A discussion on the CRISIL Balanced fund: Aggressive Index a benchmark for equity-oriented balanced funds. Balanced mutual funds hold a minimum of 65-70% Indian equity or equity related instruments at all times to be classified as an equity mutual fund by the Taxman.
The most commonly used benchmark for such funds is the CRISIL Balanced fund: Aggressive Index. Unfortunately, each CRISILindex cost a few lakhs and is not available in the public domain. In this post, I use annual return (financial year) returns obtained from JM Fund house fact sheets to compare it with the performance of balanced mutual funds.
Composition of Crisil Balanced Fund Aggressive Index
Nifty 50 index – 65%
CRISIL Composite Bond Fund Index – 35%
The CRISIL Composite Bond Fund Index itself consists of
- CRISIL Gilt Index 50%
- CRISIL AAA Long Term Bond Index 20%
- CRISIL AAA Medium Term Bond Index 12%
- CRISIL AAA Short Term Bond Index 6%
- CRISIL AA Long Term Bond Index 5%
- CRISIL AA Medium Term Bond Index 3%
- CRISIL AA Short Term Bond Index 4%


The way I see it, an equity-oriented balanced fund is an equity fund. Therefore, I would expect it to beat the Nifty TRI on a risk-adjusted basis and not just the Crisil Balanced fund.

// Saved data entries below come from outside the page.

Lemma run_phases_tracks h run ir s : Forall results_aliased (ir_steps ir) → tracked h s →
  post (run_phases (W := W) run ir s) (tracks h).
Proof using Hsynthetic.
  intros Hal Hs. change (run_phases run ir s) with (fold_pm (phase_body run ir) s (imap pair (ir_phases ir))).
  apply tracks_fold; [|done]. clear h s Hs. intros [i r] h s _ Hs. unfold phase_body.
  destruct (aborted s); [apply post_ret; by exists h|]. apply post_some. intros steps Hsteps.
  unfold phase_slice in Hsteps. destruct (_ && _); [|done]. injection Hsteps as <-.
  case_bool_decide; [apply post_ret; by exists h|].
  assert (Hal2 : Forall results_aliased (slice (ir_steps ir) (start r) (stop r))) by (apply Forall_take, Forall_drop, Hal).
  destruct (split_phase_steps_spec (slice (ir_steps ir) (start r) (stop r))) as [_ Hcat].
  rewrite <- Hcat in Hal2. unfold run_partitions. apply tracks_fold; [|done]. clear h s Hs.
  intros p h s Hp Hs. destruct (aborted s); [apply post_ret; by exists h|]. apply run_partition_tracks; [|done].
  rewrite Forall_forall in Hal2 |- *. intros x Hx. apply Hal2. apply list_elem_of_In, in_concat.
  exists (partition_steps p). rewrite <- !list_elem_of_In. split; [|done]. by apply list_elem_of_fmap_2.
Qed.
End provenance.

Section missions.
Context {W : Type} `{!World W, !ChildLibs, !SerdeJson, !Sha256, !StepDispatcher W, !Rayon W}.

Lemma results_aliased_all ir : Forall (results_aliased (alias ir)) (ir_steps ir).
Proof.
  apply Forall_forall. intros [l|c] Hin; [|done]. intros rb Hrb. left.
  apply list_elem_of_omap. by exists (IrStepLoop l).
Qed.

Lemma initial_tracked al : tracked al [] initial_state.
Proof. constructor; [by apply (push_all_represents [])|intros b c Hb; cbn in Hb; by rewrite lookup_empty in Hb|by intros []]. Qed.

(** C7 (invariant): provenance.  A compiled mission, loops included, returns a
    report in which every completed step consumed only bindings that an
    earlier completed step produced (its output, or the result of a loop), and
    every output is the decoded result of a completed step whose trace records
    that result's size, digest and invocation. *)
Theorem mission_provenance `{!HashOrder} p ir tenant id timeout (w : W) : compile p = Ok ir →
  (Z.of_nat (call_count ir) < 2 ^ 59)%Z →
  ∃ rep w', execute_mission tenant ir id timeout w = Some (rep, w') ∧
    sourced (alias ir) (step_traces (trace rep)) ∧
    ∀ b v, outputs rep !! b = Some v → ∃ c, v = decode_emitted_value (cap_value c) ∧
      produced (alias ir) (step_traces (trace rep)) b c.
Proof.
  intros Hp Hn.
  destruct (execute_mission_report (Meter0 := no_meter W) _ _ tenant id timeout Hp w) as (rep & w' & E & _).
  destruct (execute_mission_post (tracks (alias ir) []) tenant ir id timeout
    ltac:(intros; apply run_phases_tracks; [by right|apply results_aliased_all|apply initial_tracked]) w rep w' E)
    as (s & (h & _ & [Ht Hc Hs]) & Hparts & _ & _ & Hout).
  rewrite (represents_parts _ _ Ht) in Hparts.
  assert (Hts : step_traces (trace rep) = h) by (by eapply compiled_complete).
  exists rep, w'. rewrite Hts. split_and!; [done|done|]. intros b v Hb.
  rewrite Hout, lookup_fmap in Hb. destruct (captured s !! b) as [c|] eqn:Eb; [|done].
  injection Hb as <-. exists c. split; [done|by apply Hc].
Qed.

Readers may recall that I earlier published the downside Capture Ratio of all Mid-cap Equity Mutual Funds and then followed it up with
Mutual Fund Screening with Downside and Upside Capture Ratios
I have now repeated the excercise with Balanced funds with NIfty TRI as the benchmark and comapared the FY returns with Crisil balanced index.

All the above funds have beat the Nifty TRI Index for 1,2,3,…9Y SIPs. This justifies my opinion that balanced mutual funds should be treated as 100% equity mutual funds.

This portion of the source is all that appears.